Definition Rwc_new (address : Address) (subnet : Subnet) (mtu : Z) (firewall : option (Firewall Ipv6Net)) : Rwc :=
  mkRwc address subnet (mkLookups ∅ ∅ ∅) (mkBuffers ∅ ∅) (Z.max 1280 (Z.min mtu 65535)) None firewall.

(** [init_crypto_key] with an enabled configuration. *)
Definition init_crypto_key (rw : Rwc) (ckr : CryptoKey) : Rwc := rw <| rw_ckr := Some ckr |>.

Definition set_mtu (rw : Rwc) (mtu : Z) : Rwc := rw <| rw_mtu := clamp_overlay_mtu (rw_mtu rw) mtu |>.

(** The calls of the core. *)
Inductive Action := WriteTo (data : bytes) (key : PublicKey) | SendLookup (key : PublicKey).

(** ** Learning keys *)

(** [if buffered.time.elapsed() < KEY_STORE_TIMEOUT { core.write_to(..) }]. *)
Definition flush (buffered : option BufferedPacket) (key : PublicKey) (now : Z) : list Action :=
  match buffered with
  | Some b => if elapsed now (bp_time b) <? KEY_STORE_TIMEOUT then [WriteTo (bp_data b) key] else []
  | None => []
  end.

(** The first part of [update_key]: the maps under the writers' mutex; [None] for a
    key that is known and fresh. *)
Definition store_key (rw : Rwc) (key : PublicKey) (now : Z) : option Rwc :=
  let lookups := rw_lookups rw in
  let fresh :=
    match key_to_info lookups !! key with
    | Some info => elapsed now (ki_last_seen info) <? KEY_STORE_TIMEOUT / 2
    | None => false
    end in
  if fresh then None
  else
    let address := addr_for_key prefix key in
    let subnet := subnet_for_key prefix key in
    Some (rw <| rw_lookups :=
      mkLookups (<[key := mkKeyInfo address subnet now]> (key_to_info lookups))
        (<[address := key]> (addr_to_info lookups)) (<[subnet := key]> (subnet_to_info lookups)) |>).

(** The second part: the packets that wait for the key, under the lock of the
    buffers. *)
Definition take_buffered (rw : Rwc) (key : PublicKey) (now : Z) : list Action * Rwc :=
  let address := addr_for_key prefix key in
  let subnet := subnet_for_key prefix key in
  let buffers := rw_buffers rw in
  (flush (addr_buffer buffers !! address) key now ++ flush (subnet_buffer buffers !! subnet) key now,
   rw <| rw_buffers := mkBuffers (delete address (addr_buffer buffers)) (delete subnet (subnet_buffer buffers)) |>).

Definition update_key (rw : Rwc) (key : PublicKey) (now : Z) : list Action * Rwc :=
  match store_key rw key now with
  | None => ([], rw)
  | Some rw => take_buffered rw key now
  end.

(** The loop over the expired keys. *)
Definition forget (lookups : KeyStoreLookups) (key : PublicKey) : KeyStoreLookups :=
  match key_to_info lookups !! key with
  | Some info =>
      mkLookups (delete key (key_to_info lookups)) (delete (ki_address info) (addr_to_info lookups))
        (delete (ki_subnet info) (subnet_to_info lookups))
  | None => lookups
  end.

Definition cleanup_keys `{HashOrder} (rw : Rwc) (now : Z) : Rwc :=
  let cur := rw_lookups rw in
  let expired_keys :=
    (filter (fun e => KEY_STORE_TIMEOUT < elapsed now (ki_last_seen (snd e))) (map_iter (key_to_info cur))).*1 in
  rw <| rw_lookups := foldl forget cur expired_keys |>.

Definition cleanup_buffers (rw : Rwc) (now : Z) : Rwc :=
  let live (b : BufferedPacket) := elapsed now (bp_time b) < KEY_STORE_TIMEOUT in
  rw <| rw_buffers :=
    mkBuffers (filter (fun e => live (snd e)) (addr_buffer (rw_buffers rw)))
      (filter (fun e => live (snd e)) (subnet_buffer (rw_buffers rw))) |>.

Definition cleanup `{HashOrder} (rw : Rwc) (now : Z) : Rwc := cleanup_buffers (cleanup_keys rw now) now.
(* ===== verification/ConnFacts.v ===== *)
(** * ConnFacts: what the packet connections guarantee

    The keepalive list holds the most recently used keys; sizes that pass the
    MTU check of a connection pass those of the layers below and fit a frame;
    keepalives never open sessions; signed packets are authenticated. *)

From S2P Require Import Prelude.
From S2P Require Import Wire.
From S2P Require Import Traffic.
From S2P Require Import Crypto.
From S2P Require Import Actor.
From S2P Require Import Session.
From S2P Require Import SessionFacts.
From S2P Require Import Conn.
From stdpp Require Import options.
Open Scope Z_scope.

(** ** The keepalive list *)

(** The last [n] elements. *)
Definition lastn {A} (n : nat) (l : list A) : list A := drop (length l - n) l.

Lemma remove_first_notin k l : k ∉ l -> remove_first k l = l.
Proof.
  induction l as [|x l IH]; cbn; [done|]. intros Hk. apply not_elem_of_cons in Hk as [? ?].
  rewrite decide_False by congruence. by rewrite IH.
Qed.

Lemma remove_first_app_l k l l' : k ∈ l -> remove_first k (l ++ l') = remove_first k l ++ l'.
Proof.
  induction l as [|x l IH]; cbn; [by intros ?%not_elem_of_nil|]. intros Hk.
  destruct (decide (x = k)); [done|]. apply elem_of_cons in Hk as [?|?]; [congruence|]. by rewrite IH.
Qed.

Lemma remove_first_app_r k l l' : k ∉ l -> remove_first k (l ++ l') = l ++ remove_first k l'.
Proof.
  induction l as [|x l IH]; cbn; [done|]. intros Hk. apply not_elem_of_cons in Hk as [? ?].
  rewrite decide_False by congruence. by rewrite IH.
Qed.

Lemma remove_first_length k l : k ∈ l -> S (length (remove_first k l)) = length l.
Proof.
  induction l as [|x l IH]; cbn; [by intros ?%not_elem_of_nil|]. intros Hk.
  destruct (decide (x = k)); [done|]. apply elem_of_cons in Hk as [?|?]; [congruence|]. cbn. by rewrite IH.
Qed.

Lemma remove_dups_cons (x : PublicKey) l : remove_dups (x :: l) = if decide (x ∈ l) then remove_dups l else x :: remove_dups l.
Proof. done. Qed.

(** [remove_dups] keeps the last occurrence of each key. *)
Lemma remove_dups_snoc (ks : list PublicKey) k :
  remove_dups (ks ++ [k]) = remove_first k (remove_dups ks) ++ [k].
Proof.
  induction ks as [|x ks IH]; cbn [app]; [done|]. rewrite !remove_dups_cons.
  destruct (decide (x = k)) as [->|Hne].
  - rewrite decide_True by set_solver. rewrite IH. f_equal. destruct (decide (k ∈ ks)) as [Hin|Hin].
    + done.
    + cbn. rewrite decide_True by done. apply remove_first_notin. by rewrite elem_of_remove_dups.
  - destruct (decide (x ∈ ks)) as [Hin|Hin].
    + rewrite decide_True by set_solver. done.
    + rewrite decide_False by set_solver. cbn. rewrite decide_False by done. by rewrite IH.
Qed.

§ **Task requirements**
Using the entries above, extract exactly the span from the line with "match store_key rw key now with" to the line with "rw <| rw_lookups := foldl", both lines included; leave out everything else.

§ **Written response**
  match store_key rw key now with
  | None => ([], rw)
  | Some rw => take_buffered rw key now
  end.

(** The loop over the expired keys. *)
Definition forget (lookups : KeyStoreLookups) (key : PublicKey) : KeyStoreLookups :=
  match key_to_info lookups !! key with
  | Some info =>
      mkLookups (delete key (key_to_info lookups)) (delete (ki_address info) (addr_to_info lookups))
        (delete (ki_subnet info) (subnet_to_info lookups))
  | None => lookups
  end.

Definition cleanup_keys `{HashOrder} (rw : Rwc) (now : Z) : Rwc :=
  let cur := rw_lookups rw in
  let expired_keys :=
    (filter (fun e => KEY_STORE_TIMEOUT < elapsed now (ki_last_seen (snd e))) (map_iter (key_to_info cur))).*1 in
  rw <| rw_lookups := foldl forget cur expired_keys |>.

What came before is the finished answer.